Fragmento #112 - Fragmentos de realidad

Domingo, 7 de Noviembre 2010
En el hospital

- Nada.
- ¿Y ahora?
- Qué va.
- Sí que eres complicada, te lo pongo así y se acabó.
Termina atándome el pañuelo alrededor de la cabeza como si fuera una vieja de mediados de siglo,  del campo y vestida de negro, de las que salen en las fotografías antiguas.
- Van a venir y no quiero que esté mal puesto. Tengo que estar presentable.
Una enfermera está ayudándome a ducharme, vestirme y ponerme el patético pañuelo para ocultar mi cabeza rapada y la cicatriz de cinco centímetros justo en el medio de ella. Van a venir mis amigos a visitarme. Hace un par de horas que me escribieron por whatsapp, y en cuanto terminaran las clases, se pasarían por el hospital.
Aún no recuerdo qué ocurrió, pero los médicos me han relatado los puntos más importantes, porque debo ser yo quien termine reconstruyendo la realidad. Tuve un accidente de tráfico. Me crucé frente a un autobús, dentro del túnel que pasa junto a la Facultad de Química, en la Cartuja, frente al descampado del Estadio Olímpico. No saben por qué, ni yo tampoco. Pero terminé en el hospital, con un edema en la cabeza del que me operaron de urgencia, entrando en coma durante dos semanas, con una pierna rota, una fisura en un brazo, y contracturas en toda la espalda y cuello. Un poema, vamos.

Por tanto, apenas si me puedo mover porque me duele todo el cuerpo y las estúpidas escayolas. Al menos ya me han quitado el collarín. Así que me tienen que ayudar a todo. Al menos, los masajes aunque duelan al principio, me relajan durante unas horas.

Salimos del baño, yo en silla de ruedas y vestida con un pijama de hospital, por supuesto, pero oliendo a colonia de bebé,  y con algo de maquillaje para disimular la mala cara. 
Pocos minutos después, la cabeza de Nerea asoma por el pasillo de la habitación. Detrás de ella, llega Luis. Por suerte, no viene Ana. Pero sí Raúl, con la novia.

La cama de al lado está vacía, esta mañana le dieron el alta a mi compañera, una mujer de cincuenta años, agradable, con una hija aún más, y un yerno que se desvivía en complacerla. Ya me gustaría a mí tener esa familia. Si bien es cierto que todas las tardes, mi padre, madre o hermana me hacían compañía, no tenía nada que ver con el cariño que se veía entre ellos.

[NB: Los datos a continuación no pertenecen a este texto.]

(** [str] is the C string's characters before its terminator. *)
(* @src src/src/io/buffer.cpp:264-290 Samurai::IO::Buffer::find *)
Definition find_str (str : bytes) (offset : Z) (b : Buffer) : option Z :=
  let n := zlen str in
  let live := len b - head b in
  if n =? 0 then Some (if offset <=? live then offset else npos)
  else if live <=? offset then Some npos
  else if live - offset <? n then Some npos
  else find_str_loop (S (Z.to_nat live)) str offset b.

(* @src src/src/io/buffer.cpp:301-304 Samurai::IO::Buffer::at *)
Definition at_ (offset : Z) (b : Buffer) : byte :=
  if len b - head b <=? offset then chr 0
  else nth (Z.to_nat (head b + offset)) (buf b) (chr 0).

(** ** Binary values *)

Inductive BinaryMode := BigEndian | LittleEndian | NativeEndian.

(* @src src/src/io/buffer.cpp:326-330 byteswap *)
Fixpoint byteswap_loop (w n : nat) (swapped value : Z) : Z :=
  match n with
  | O => swapped
  | S n => byteswap_loop w n
             (Z.lor (Z.shiftl swapped 8) (Z.land value 0xff) mod 2 ^ (8 * Z.of_nat w))
             (Z.shiftr value 8)
  end.
(* @src src/src/io/buffer.cpp:322-332 byteswap *)
Definition byteswap (w : nat) (value : Z) : Z := byteswap_loop w w 0 value.

(* @src src/src/io/buffer.cpp:380-385 Samurai::IO::Buffer::popBinary *)
Definition popBinary8 (offset : Z) (b : Buffer) : option Z :=
  if (size b <? offset) || (size b - offset <? 1) then None
  else Some (le_value (read_at (buf b) (head b + offset) 1)).

Section host.
(** [std::endian::native == std::endian::big] *)
Variable host_is_big_endian : bool.

(** [std::bit_cast] of an integer to an array of chars, and the [memcpy] of
    the array over an integer. *)
Definition to_array (w : nat) (v : Z) : bytes :=
  if host_is_big_endian then rev (le_bytes w v) else le_bytes w v.
Definition of_array (l : bytes) : Z :=
  if host_is_big_endian then le_value (rev l) else le_value l.

(* @src src/src/io/buffer.cpp:335-347 reorder *)
Definition reorder (w : nat) (value : Z) (mode : BinaryMode) : Z :=
  match mode with
  | BigEndian => if host_is_big_endian then value else byteswap w value
  | LittleEndian => if host_is_big_endian then byteswap w value else value
  | NativeEndian => value
  end.

(** [w] is [sizeof(T)]: 2, 4 or 8. *)
(* @src src/src/io/buffer.cpp:351-370 appendValue *)
Definition appendBinary (alloc : Z -> bool) (w : nat) (number : Z) (mode : BinaryMode)
    (b : Buffer) : bool * Buffer :=
  append alloc (to_array w (reorder w number mode)) b.

(* @src src/src/io/buffer.cpp:387-412 Samurai::IO::Buffer::popBinary *)
Definition popBinary (w : nat) (offset : Z) (endianness : BinaryMode) (b : Buffer) : option Z :=
  if (size b <? offset) || (size b - offset <? Z.of_nat w) then None
  else
    let wire := of_array (read_at (buf b) (head b + offset) (Z.of_nat w)) in
    Some (reorder w wire endianness).
End host.

(** ** The invariant and the abstraction *)

(** The live bytes, oldest first. *)
Definition live (b : Buffer) : bytes := read_at (buf b) (head b) (size b).

(** The cursors are ordered and inside the storage, and the dead prefix never
    reaches half of it. *)
Record wf (b : Buffer) : Prop := {
  wf_head : 0 <= head b <= len b;
  wf_len : len b <= capasity b;
  wf_cap : capasity b <= max_size;
  wf_init : 0 <= initialCapasity b <= max_size;
  wf_dead : head b = 0 \/ head b < capasity b / 2
}.

Lemma max_size_lt : 2 * max_size < SIZE_MAX.
Proof. done. Qed.

Lemma SIZE_MAX_u64 z : 0 <= z <= SIZE_MAX -> u64 z = z.
Proof. intros. unfold u64, SIZE_MAX in *. apply Z.mod_small. lia. Qed.

(** Opens the invariant of [b] with the numeric facts [lia] needs. *)
Ltac open_wf H :=
  let H1 := fresh "Hh" in let H2 := fresh "Hl" in let H3 := fresh "Hc" in
  let H4 := fresh "Hi" in let H5 := fresh "Hd" in
  pose proof (wf_head _ H) as H1; pose proof (wf_len _ H) as H2; pose proof (wf_cap _ H) as H3;
  pose proof (wf_init _ H) as H4; pose proof (wf_dead _ H) as H5;
  unfold capasity, size, max_size in *; cbn [buf head len initialCapasity] in *.

Lemma read_at_length l pos n :
  0 <= pos -> 0 <= n -> pos + n <= zlen l -> zlen (read_at l pos n) = n.
Proof. intros. unfold read_at. zlen_lia. Qed.

Lemma live_length b : wf b -> zlen (live b) = size b.
Proof. intros H. open_wf H. apply read_at_length; lia. Qed.

Lemma read_at_read_at l pos n off k :
  0 <= pos -> 0 <= off -> 0 <= k -> off + k <= n ->
  read_at l (pos + off) k = ztake k (zdrop off (read_at l pos n)).
Proof.
  intros. unfold read_at. rewrite skipn_firstn_comm, drop_drop, take_take.
  f_equal; [lia|]. f_equal. lia.
Qed.
(* ===== verification/HttpResponse.v ===== *)
(** * HttpResponse: the incremental parser of [src/io/net/http/response.cpp]

    [Headers], [Response] and [ResponseParser] with its nine states, over any
    [ByteQueue]. The main results are that [parse] always returns, that how the
    stream is cut into reads does not matter, that the configured limits bound
    what is kept, and that well-formed messages come back in full. *)

From S2P Require Import Prelude Strings ByteQueue Buffer.

(** ** Data *)

(* @src src/include/samurai/io/net/http/response.h:36-50 Samurai::IO::Net::HTTP::Status *)
Inductive Status :=
  | Ok | InvalidUrl | ConnectFailed | ConnectTimeout | RequestTimeout | Disconnected
  | MalformedResponse | ResponseTooLarge | TlsFailed | TooManyRedirects | InsecureRedirect
  | Aborted.

(* @src src/include/samurai/io/net/http/response.h:131-131 Samurai::IO::Net::HTTP::ResponseParser::Result *)
Inductive Result := NeedMore | Complete | Error.

(* @src src/include/samurai/io/net/http/response.h:179-190 Samurai::IO::Net::HTTP::ResponseParser::State *)
Inductive State :=
  | StatusLine | HeaderBlock | BodyLength | BodyChunkSize | BodyChunkData | BodyChunkCrlf
  | BodyTrailers | BodyUntilClose | Done.

#[export] Instance Status_eq_dec : EqDecision Status.
Proof. solve_decision. Defined.
#[export] Instance Result_eq_dec : EqDecision Result.
Proof. solve_decision. Defined.
#[export] Instance State_eq_dec : EqDecision State.
Proof. solve_decision. Defined.

(* @src src/include/samurai/io/net/http/response.h:133-139 Samurai::IO::Net::HTTP::ResponseParser::Limits *)
Record Limits := mkLimits {
  maxHeaderBlock : Z;
  maxHeaderCount : Z;
  maxBody : Z;
  maxChunkSize : Z
}.

(* @src src/include/samurai/io/net/http/response.h:135-138 Samurai::IO::Net::HTTP::ResponseParser::Limits *)
Definition default_Limits : Limits := mkLimits (32 * 1024) 100 (1024 * 1024) (1024 * 1024).
Lemma read_header_line_ok f p :
  f.1 <> [] -> plain f.1 -> ":"%char ∉ f.1 -> plain f.2 ->
  zlen (headers (response p)) < maxHeaderCount (limits p) ->
  read_header_line (field_line f) p =
    (None, with_headers p (headers (response p) ++ [f])).
Proof.
  destruct f as [n v]. cbn [fst snd]. intros Hne Hn Hcolon Hv Hcount. unfold read_header_line, field_line.
  cbn [fst snd]. destruct n as [|c n]; [done|]. cbn [app nth].
  assert (Ascii.eqb c " " = false /\ Ascii.eqb c ch_tab = false) as [-> ->].
  { destruct (trim_parts (c :: n)) as (a & b & _ & _ & _ & Ht & _). rewrite (proj2 Hn) in Ht.
    specialize (Ht c eq_refl). unfold is_space in Ht.
    destruct (Ascii.eqb c " "), (Ascii.eqb c ch_tab); done. }
  cbn [orb]. unfold split_once. rewrite app_comm_cons, find_char_app_here by done.
  rewrite take_app_length, <- drop_drop, drop_app_length. cbn [drop].
  rewrite (bool_decide_eq_false_2 (c :: n = [])) by done.
  rewrite bool_decide_eq_true_2 by apply Hn. zcmp. by rewrite trim_space_prefix by apply Hv.
Qed.

(** ** Sequences of rounds *)

(** A parser in the middle of a message that nobody has declared bodiless. *)
Definition parser_is (L : Limits) (s : State) (resp : Response) (hb : Z) (p : ResponseParser) : Prop :=
  limits p = L /\ state p = s /\ status p = Ok /\ response p = resp /\ header_bytes p = hb /\
  no_body p = false /\ closed p = false.

(** Rounds lead from one configuration to the other. *)
Definition leads (p : ResponseParser) (a : bytes) (p' : ResponseParser) (a' : bytes) : Prop :=
  forall r p2 a2, rounds p' a' r p2 a2 -> rounds p a r p2 a2.

Lemma leads_refl p a : leads p a p a.
Proof. by intros r p2 a2. Qed.

Lemma leads_trans p1 a1 p2 a2 p3 a3 : leads p1 a1 p2 a2 -> leads p2 a2 p3 a3 -> leads p1 a1 p3 a3.
Proof. intros H1 H2 r p a H. by apply H1, H2. Qed.

Lemma leads_go p a p' a' : one p a = Go p' a' -> leads p a p' a'.
Proof. intros E r p2 a2 H. by eapply rounds_go. Qed.

(** Framing only adds bytes. *)
Lemma chunk_longer c : zlen c <= zlen (chunk c).
Proof.
  unfold chunk. rewrite !zlen_app. pose proof (zlen_nonneg (to_hex (zlen c))).
  change (zlen crlf) with 2. lia.
Qed.

Lemma chunks_longer cs : zlen (concat cs) <= zlen (concat (map chunk cs)).
Proof.
  induction cs as [|c cs IH]; cbn [map concat]; [done|]. rewrite !zlen_app.
  pose proof (chunk_longer c). lia.
Qed.

Section messages.
Variable L : Limits.
Hypothesis HL : limits_ok L.

(** A line the state accepts without finishing. *)
Lemma line_leads s resp hb p l rest (P : ResponseParser -> Prop) :
  parser_is L s resp hb p -> is_line_state s = true -> ch_lf ∉ l -> 0 <= hb ->
  hb + zlen (l ++ crlf) <= maxHeaderBlock L -> zlen (l ++ crlf ++ rest) < 2 ^ 63 ->
  (forall q, parser_is L s resp (hb + zlen (l ++ crlf)) q ->
     exists q', read_line l q = (NeedMore, q') /\ P q') ->
  exists p', leads p (l ++ crlf ++ rest) p' rest /\ P p'.
Proof.
  intros (<- & <- & Hok & <- & <- & Hn & Hc) Hl Hlf H0 Hb Hs Hread.
  pose proof (lim_block _ HL).
  edestruct (Hread (with_header_bytes p (header_bytes p + zlen (l ++ crlf)))) as (q & E & Hq).
  { by split; [|split; [|split; [|split; [|split]]]]. }
  exists q. split; [|done]. apply leads_go. rewrite one_crlf by (done || lia). by rewrite E.
Qed.

Lemma fields_lead fs resp hb p rest :
  parser_is L HeaderBlock resp hb p -> 0 <= hb ->
  Forall (fun f => f.1 <> [] /\ plain f.1 /\ (":"%char ∉ f.1) /\ plain f.2) fs ->
  zlen (headers resp) + zlen fs <= maxHeaderCount L ->
  hb + zlen (lines (map field_line fs)) <= maxHeaderBlock L ->
  zlen (lines (map field_line fs) ++ rest) < 2 ^ 63 ->
  exists p', leads p (lines (map field_line fs) ++ rest) p' rest /\
    parser_is L HeaderBlock
      (mkResponse (status_code resp) (reason resp) (headers resp ++ fs) (body resp))
      (hb + zlen (lines (map field_line fs))) p'.
Proof.
  intros Hp H0 Hfs. revert resp hb p Hp H0.
  induction Hfs as [|f fs (Hne & Hn & Hcol & Hv) Hfs IH]; intros resp hb p Hp H0 Hc Hb Hs.
  { exists p. split; [apply leads_refl|]. cbn. rewrite app_nil_r, Z.add_0_r. by destruct resp. }
  unfold lines in *. cbn [map concat] in *. rewrite <- !app_assoc in Hs |- *.
  rewrite !zlen_app, zlen_cons in *. rewrite <- zlen_app in Hb.
  pose proof (zlen_nonneg (concat (map (fun l => l ++ crlf) (map field_line fs)))).
  pose proof (zlen_nonneg fs). pose proof (zlen_nonneg (field_line f ++ crlf)).
  destruct (line_leads HeaderBlock resp hb p (field_line f)
    (concat (map (fun l => l ++ crlf) (map field_line fs)) ++ rest)
    (parser_is L HeaderBlock
      (mkResponse (status_code resp) (reason resp) (headers resp ++ [f]) (body resp))
      (hb + zlen (field_line f ++ crlf))))
    as (p1 & Hl1 & Hp1); try done.
  - unfold field_line. rewrite elem_of_app, !elem_of_cons.
    intros [?|[?|[?|?]]]; [by apply Hn|done|done|by apply Hv].
  - lia.
  - rewrite !zlen_app. lia.
  - intros q (E1 & E2 & E3 & E4 & E5 & E6 & E7). unfold read_line. rewrite E2.
    destruct (field_line f) as [|c0 l0] eqn:Ef; [by destruct f as [[|? ?] ?]|]. rewrite <- Ef.
    rewrite read_header_line_ok by (done || (rewrite E1, E4; lia)).
    eexists. split; [done|]. unfold parser_is. cbn. rewrite E1, E2, E3, E4, E5, E6, E7, Ef. by splits.
  - rewrite zlen_app in Hb, Hp1. change (zlen crlf) with 2 in *. pose proof (zlen_nonneg (field_line f)).
    destruct (IH _ _ _ Hp1) as (p2 & Hl2 & Hp2); cbn [headers]; rewrite ?zlen_app;
      change (zlen [f]) with 1; try lia.
    exists p2. split; [by eapply leads_trans|]. cbn [status_code reason headers body] in Hp2.
    rewrite <- app_assoc, <- Z.add_assoc in Hp2. exact Hp2.
Qed.

(** One chunk: its size, its data and the line end after them. *)
Lemma chunk_leads resp hb p c rest :
  parser_is L BodyChunkSize resp hb p -> 0 <= hb -> c <> [] -> zlen c <= maxChunkSize L ->
  zlen (body resp) + zlen c <= maxBody L ->
  hb + (zlen (chunk c) - zlen c) <= maxHeaderBlock L -> zlen (chunk c ++ rest) < 2 ^ 63 ->
  exists p', leads p (chunk c ++ rest) p' rest /\
    parser_is L BodyChunkSize
      (mkResponse (status_code resp) (reason resp) (headers resp) (body resp ++ c))
      (hb + (zlen (chunk c) - zlen c)) p'.
Proof.
  intros Hp H0 Hc Hcs Hbody Hb Hs. pose proof (lim_chunk _ HL). pose proof (lim_body _ HL).
  assert (0 < zlen c) as Hpos by (destruct c; [done|zlen_lia]).
  destruct (to_hex_spec (zlen c)) as [Hplain Hhex]; [lia|].
  assert (zlen (chunk c) = zlen (to_hex (zlen c) ++ crlf) + zlen c + 2) as Hz.
  { unfold chunk. rewrite app_assoc, !zlen_app. change (zlen crlf) with 2. lia. }
  rewrite Hz in *. pose proof (zlen_nonneg (body resp)). set (hb1 := hb + zlen (to_hex (zlen c) ++ crlf)) in *.
  assert (0 <= hb1) by (unfold hb1; pose proof (zlen_nonneg (to_hex (zlen c) ++ crlf)); lia).
  assert (chunk c ++ rest = to_hex (zlen c) ++ crlf ++ (c ++ crlf ++ rest)) as Ech
    by (unfold chunk; by rewrite <- !app_assoc).
  rewrite Ech in *.
  destruct (line_leads BodyChunkSize resp hb p (to_hex (zlen c)) (c ++ crlf ++ rest)
    (fun q => parser_is L BodyChunkData resp hb1 q /\ chunk_remaining q = zlen c))
    as (p1 & Hl1 & Hp1 & Hr1); try done; [by apply Hplain|lia| |].
  { intros q (E1 & E2 & E3 & E4 & E5 & E6 & E7). unfold read_line. rewrite E2.
    unfold read_chunk_size. rewrite Hhex, E1, E4. unfold u64. rewrite Z.mod_small by lia. zcmp.
    eexists. split; [done|]. split; [|done]. unfold parser_is. cbn. rewrite E1, E3, E4, E5, E6, E7. done. }
  destruct Hp1 as (E1 & E2 & E3 & E4 & E5 & E6 & E7).
  assert (exists p2, leads p1 (c ++ crlf ++ rest) p2 (crlf ++ rest) /\
    parser_is L BodyChunkCrlf
      (mkResponse (status_code resp) (reason resp) (headers resp) (body resp ++ c)) hb1 p2) as (p2 & Hl2 & Hp2).
  { eexists. split.
    - apply leads_go. rewrite one_chunk_data by (rewrite ?Hr1; done || (by destruct c)).
      rewrite Hr1, (zlen_app c). pose proof (zlen_nonneg (crlf ++ rest)). zcmp.
      rewrite drop_app_length', take_app_length' by (unfold zlen; lia). reflexivity.
    - unfold parser_is. cbn. rewrite E1, E3, E4, E5, E6, E7. done. }
  destruct (line_leads BodyChunkCrlf _ hb1 p2 [] rest
    (parser_is L BodyChunkSize (mkResponse (status_code resp) (reason resp) (headers resp) (body resp ++ c))
       (hb1 + 2)) Hp2) as (p3 & Hl3 & Hp3); try done.
  - apply not_elem_of_nil.
  - cbn [app]. change (zlen crlf) with 2. lia.
  - rewrite !app_assoc in Hs. rewrite <- !app_assoc, !zlen_app in Hs. rewrite !zlen_app.
    pose proof (zlen_nonneg (to_hex (zlen c))). change (zlen crlf) with 2 in *. change (zlen []) with 0. lia.
  - intros q (F1 & F2 & F3 & F4 & F5 & F6 & F7). unfold read_line. rewrite F2.
    eexists. split; [done|]. unfold parser_is. cbn. rewrite F1, F3, F4, F5, F6, F7. done.
  - exists p3. split; [|replace (hb + _) with (hb1 + 2) by lia; done].
    eapply leads_trans; [exact Hl1|]. eapply leads_trans; [exact Hl2|exact Hl3].
Qed.
(* ===== verification/Tiger.v ===== *)
(** * Tiger: the Tiger digest of [src/crypto/digest/tiger.cpp]

    The compression function on 64-bit words with wrap-around, the four
    substitution boxes as the source lists them, and the digest over the
    accumulator of [Hash]. [Tiger] is a [Hasher]: it computes the compression of
    the padded message, whatever the cuts. *)

From S2P Require Import Prelude Hash.

(** ** Substitution boxes *)

(* @src src/src/crypto/digest/tiger.cpp:224-351 Samurai::Crypto::Digest::Tiger::sboxes *)
Definition SBOX1_low : list Z :=
  [0x02AAB17CF7E90C5E; 0xAC424B03E243A8EC; 0x72CD5BE30DD5FCD3; 0x6D019B93F6F97F3A;
   0xCD9978FFD21F9193; 0x7573A1C9708029E2; 0xB164326B922A83C3; 0x46883EEE04915870;
   0xEAACE3057103ECE6; 0xC54169B808A3535C; 0x4CE754918DDEC47C; 0x0AA2F4DFDC0DF40C;
   0x10B76F18A74DBEFA; 0xC6CCB6235AD1AB6A; 0x13726121572FE2FF; 0x1A488C6F199D921E;
   0x4BC9F9F4DA0007CA; 0x26F5E6F6E85241C7; 0x859079DBEA5947B6; 0x4F1885C5C99E8C92;
   0xD78E761EA96F864B; 0x8E36428C52B5C17D; 0x69CF6827373063C1; 0xB607C93D9BB4C56E;
   0x7D820E760E76B5EA; 0x645C9CC6F07FDC42; 0xBF38A078243342E0; 0x5F6B343C9D2E7D04;
   0xF2C28AEB600B0EC6; 0x6C0ED85F7254BCAC; 0x71592281A4DB4FE5; 0x1967FA69CE0FED9F;
   0xFD5293F8B96545DB; 0xC879E9D7F2A7600B; 0x860248920193194E; 0xA4F9533B2D9CC0B3;
   0x9053836C15957613; 0xDB6DCF8AFC357BF1; 0x18BEEA7A7A370F57; 0x037117CA50B99066;
   0x6AB30A9774424A35; 0xF4E92F02E325249B; 0x7739DB07061CCAE1; 0xD8F3B49CECA42A05;
   0xBD56BE3F51382F73; 0x45FAED5843B0BB28; 0x1C813D5C11BF1F83; 0x8AF0E4B6D75FA169;
   0x33EE18A487AD9999; 0x3C26E8EAB1C94410; 0xB510102BC0A822F9; 0x141EEF310CE6123B;
   0xFC65B90059DDB154; 0xE0158640C5E0E607; 0x884E079826C3A3CF; 0x930D0D9523C535FD;
   0x35638D754E9A2B00; 0x4085FCCF40469DD5; 0xC4B17AD28BE23A4C; 0xCAB2F0FC6A3E6A2E;
   0x2860971A6B943FCD; 0x3DDE6EE212E30446; 0x6222F32AE01765AE; 0x5D550BB5478308FE;
   0xA9EFA98DA0EDA22A; 0xC351A71686C40DA7; 0x1105586D9C867C84; 0xDCFFEE85FDA22853;
   0xCCFBD0262C5EEF76; 0xBAF294CB8990D201; 0xE69464F52AFAD975; 0x94B013AFDF133E14;
   0x06A7D1A32823C958; 0x6F95FE5130F61119; 0xD92AB34E462C06C0; 0xED7BDE33887C71D2;
   0x79746D6E6518393E; 0x5BA419385D713329; 0x7C1BA6B948A97564; 0x31987C197BFDAC67;
   0xDE6C23C44B053D02; 0x581C49FED002D64D; 0xDD474D6338261571; 0xAA4546C3E473D062;
   0x928FCE349455F860; 0x48161BBACAAB94D9; 0x63912430770E6F68; 0x6EC8A5E602C6641C;
   0x87282515337DDD2B; 0x2CDA6B42034B701B; 0xB03D37C181CB096D; 0xE108438266C71C6F;
   0x2B3180C7EB51B255; 0xDF92B82F96C08BBC; 0x5C68C8C0A632F3BA; 0x5504CC861C3D0556;
   0xABBFA4E55FB26B8F; 0x41848B0AB3BACEB4; 0xB334A273AA445D32; 0xBCA696F0A85AD881;
   0x24F6EC65B528D56C; 0x0CE1512E90F4524A; 0x4E9DD79D5506D35A; 0x258905FAC6CE9779;
   0x2019295B3E109B33; 0xF8A9478B73A054CC; 0x2924F2F934417EB0; 0x3993357D536D1BC4;
   0x38A81AC21DB6FF8B; 0x47C4FBF17D6016BF; 0x1E0FAADD7667E3F5; 0x7ABCFF62938BEB96;
   0xA78DAD948FC179C9; 0x8F1F98B72911E50D; 0x61E48EAE27121A91; 0x4D62F7AD31859808;
   0xECEBA345EF5CEAEB; 0xF5CEB25EBC9684CE; 0xF633E20CB7F76221; 0xA32CDF06AB8293E4;
   0x985A202CA5EE2CA4; 0xCF0B8447CC8A8FB1; 0x9F765244979859A3; 0xA8D516B1A1240017;
   0x0BD7BA3EBB5DC726; 0xE54BCA55B86ADB39; 0x1D7A3AFD6C478063; 0x519EC608E7669EDD].
(* @src src/src/crypto/digest/tiger.cpp:352-479 Samurai::Crypto::Digest::Tiger::sboxes *)
Definition SBOX1_high : list Z :=
  [0x0E5715A2D149AA23; 0x177D4571848FF194; 0xEEB55F3241014C22; 0x0F5E5CA13A6E2EC2;
   0x8029927B75F5C361; 0xAD139FABC3D6E436; 0x0D5DF1A94CCF402F; 0x3E8BD948BEA5DFC8;
   0xA5A0D357BD3FF77E; 0xA2D12E251F74F645; 0x66FD9E525E81A082; 0x2E0C90CE7F687A49;
   0xC2E8BCBEBA973BC5; 0x000001BCE509745F; 0x423777BBE6DAB3D6; 0xD1661C7EAEF06EB5;
   0xA1781F354DAACFD8; 0x2D11284A2B16AFFC; 0xF1FC4F67FA891D1F; 0x73ECC25DCB920ADA;
   0xAE610C22C2A12651; 0x96E0A810D356B78A; 0x5A9A381F2FE7870F; 0xD5AD62EDE94E5530;
   0xD225E5E8368D1427; 0x65977B70C7AF4631; 0x99F889B2DE39D74F; 0x233F30BF54E1D143;
   0x9A9675D3D9A63C97; 0x5470554FF334F9A8; 0x166ACB744A4F5688; 0x70C74CAAB2E4AEAD;
   0xF0D091646F294D12; 0x57B82A89684031D1; 0xEFD95A5A61BE0B6B; 0x2FBD12E969F2F29A;
   0x9BD37013FEFF9FE8; 0x3F9B0404D6085A06; 0x4940C1F3166CFE15; 0x09542C4DCDF3DEFB;
   0xB4C5218385CD5CE3; 0xC935B7DC4462A641; 0x3417F8A68ED3B63F; 0xB80959295B215B40;
   0xF99CDAEF3B8C8572; 0x018C0614F8FCB95D; 0x1B14ACCD1A3ACDF3; 0x84D471F200BB732D;
   0xC1A3110E95E8DA16; 0x430A7220BF1A82B8; 0xB77E090D39DF210E; 0x5EF4BD9F3CD05E9D;
   0x9D4FF6DA7E57A444; 0xDA1D60E183D4A5F8; 0xB287C38417998E47; 0xFE3EDC121BB31886;
   0xC7FE3CCC980CCBEF; 0xE46FB590189BFD03; 0x3732FD469A4C57DC; 0x7EF700A07CF1AD65;
   0x59C64468A31D8859; 0x762FB0B4D45B61F6; 0x155BAED099047718; 0x68755E4C3D50BAA6;
   0xE9214E7F22D8B4DF; 0x2ADDBF532EAC95F4; 0x32AE3909B4BD0109; 0x834DF537B08E3450;
   0xFA209DA84220728D; 0x9E691D9B9EFE23F7; 0x0446D288C4AE8D7F; 0x7B4CC524E169785B;
   0x21D87F0135CA1385; 0xCEBB400F137B8AA5; 0x272E2B66580796BE; 0x3612264125C2B0DE;
   0x057702BDAD1EFBB2; 0xD4BABB8EACF84BE9; 0x91583139641BC67B; 0x8BDC2DE08036E024;
   0x603C8156F49F68ED; 0xF7D236F7DBEF5111; 0x9727C4598AD21E80; 0xA08A0896670A5FD7;
   0xCB4A8F4309EBA9CB; 0x81AF564B0F7036A1; 0xC0B99AA778199ABD; 0x959F1EC83FC8E952;
   0x8C505077794A81B9; 0x3ACAAF8F056338F0; 0x07B43F50627A6778; 0x4A44AB49F5ECCC77;
   0x3BC3D6E4B679EE98; 0x9CC0D4D1CF14108C; 0x4406C00B206BC8A0; 0x82A18854C8D72D89;
   0x67E366B35C3C432C; 0xB923DD61102B37F2; 0x56AB2779D884271D; 0xBE83E1B0FF1525AF;
   0xFB7C65D4217E49A9; 0x6BDBE0E76D48E7D4; 0x08DF828745D9179E; 0x22EA6A9ADD53BD34;
   0xE36E141C5622200A; 0x7F805D1B8CB750EE; 0xAFE5C7A59F58E837; 0xE27F996A4FB1C23C;
   0xD3867DFB0775F0D0; 0xD0E673DE6E88891A; 0x123AEB9EAFB86C25; 0x30F1D5D5C145B895;
   0xBB434A2DEE7269E7; 0x78CB67ECF931FA38; 0xF33B0372323BBF9C; 0x52D66336FB279C74;
   0x505F33AC0AFB4EAA; 0xE8A5CD99A2CCE187; 0x534974801E2D30BB; 0x8D2D5711D5876D90;
   0x1F1A412891BC038E; 0xD6E2E71D82E56648; 0x74036C3A497732B7; 0x89B67ED96361F5AB;
   0xFFED95D8F1EA02A2; 0xE72B3BD61464D43D; 0xA6300F170BDC4820; 0xEBC18760ED78A77A].
Definition SBOX1 : list Z := Eval vm_compute in SBOX1_low ++ SBOX1_high.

Me traen un ramo de flores, un oso de peluche, y una caja de bombones. Típico. Pero me alegraba.
- Me alegro de que ya estés mejor -Nerea titubea, creo que le impone tanta escayola. ¿O es el pañuelo?.
Abro el brazo bueno, y finalmente me abraza.
Luis es menos reticente. Veo culpa en sus ojos por algún motivo. Siento una punzada en el pecho, en el fondo sé por qué, pero no logro sacarlo a la superficie del entendimiento.
Luego, por turnos, también Raúl y la chica me dan un abrazo.

Todos se alegran de verme. O eso parece. Luis está callado mientras los otros parlotean. Me observa, pero en cuanto ve que le devuelvo la mirada, retira la suya. Está nervioso, algo extrañó en él.

La tarde se pasa volando, igual que el tema del que nadie quiere hablar: qué hice para estrellarme contra el bus. Todos lo evitan. Me vienen a la memoria pequeños fragmentos, dispersos, entre niebla, que no sé si pertenecen a sueños o a la realidad. Sea como sea, ellos se van, y yo me quedo de nuevo allí, con recuerdos inconexos, en la habitación del hospital.